● **Entries supplied**
(** Every page is [page]; the credential is [key]. *)
Definition serving (key : option string) (page : soup) : env :=
  {| gemini_api_key := key;
     requests_get := fun _ => Returns ok_response;
     BeautifulSoup := fun _ => Returns page;
     generate_content := mock_generate |}.

(** No host can be reached. *)
Definition offline (key : option string) : env :=
  {| gemini_api_key := key;
     requests_get := fun _ => Raises ConnectionError;
     BeautifulSoup := fun _ => Returns [];
     generate_content := mock_generate |}.

(** Every URL answers 404. *)
Definition all_404 (key : option string) : env :=
  {| gemini_api_key := key;
     requests_get := fun _ => Returns not_found;
     BeautifulSoup := fun _ => Returns two_paragraphs;
     generate_content := mock_generate |}.

(** The parser raises on every page. *)
Definition unparsable (key : option string) : env :=
  {| gemini_api_key := key;
     requests_get := fun _ => Returns ok_response;
     BeautifulSoup := fun _ => Raises (OtherError "ParserRejectedMarkup");
     generate_content := mock_generate |}.

(** [requests.get("")] raises [MissingSchema]; other URLs are served. *)
Definition no_scheme (key : option string) : env :=
  {| gemini_api_key := key;
     requests_get := fun url =>
       match url with
       | JStr "" => Raises MissingSchema
       | _ => Returns ok_response
       end;
     BeautifulSoup := fun _ => Returns two_paragraphs;
     generate_content := mock_generate |}.

Definition article_url : json := JStr "http://example.com/article".

(** Body [{"url": u}]. *)
Definition post (u : json) : request :=
  {| get_json := Returns (JObj [("url", u)]) |}.

(** A body that parses to [v]. *)
Definition post_json (v : json) : request := {| get_json := Returns v |}.

(** A body sent as JSON that cannot be decoded, such as [{"url": ]. *)
Definition post_malformed : request := {| get_json := Raises BadRequest |}.

(** An empty body sent as JSON: decoding it fails as well. *)
Definition post_empty : request := {| get_json := Raises BadRequest |}.

(** [<p>Hello <b>world</b></p>] *)
Definition inline_markup : node :=
  Tag "p" [NavigableString "Hello "; Tag "b" [NavigableString "world"]].

End Scenario.

(** ** Blank text *)

Module Text.

(** A string of whitespace only (the empty string included). *)
Fixpoint blank (s : string) : bool :=
  match s with
  | "" => true
  | String c r => PyStr.is_space c && blank r
  end.

(** No text node below [n] holds anything but whitespace. *)
Definition blank_node (n : Bs4.node) : bool := forallb blank (Bs4.strings n).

● **Activity**
Print the lines above, unchanged, from the start of the records to the line with "(** The parser raises on every page. *)", including that final line.

● **Answer to the exercise**
(** Every page is [page]; the credential is [key]. *)
Definition serving (key : option string) (page : soup) : env :=
  {| gemini_api_key := key;
     requests_get := fun _ => Returns ok_response;
     BeautifulSoup := fun _ => Returns page;
     generate_content := mock_generate |}.

(** No host can be reached. *)
Definition offline (key : option string) : env :=
  {| gemini_api_key := key;
     requests_get := fun _ => Raises ConnectionError;
     BeautifulSoup := fun _ => Returns [];
     generate_content := mock_generate |}.

(** Every URL answers 404. *)
Definition all_404 (key : option string) : env :=
  {| gemini_api_key := key;
     requests_get := fun _ => Returns not_found;
     BeautifulSoup := fun _ => Returns two_paragraphs;
     generate_content := mock_generate |}.

(** The parser raises on every page. *)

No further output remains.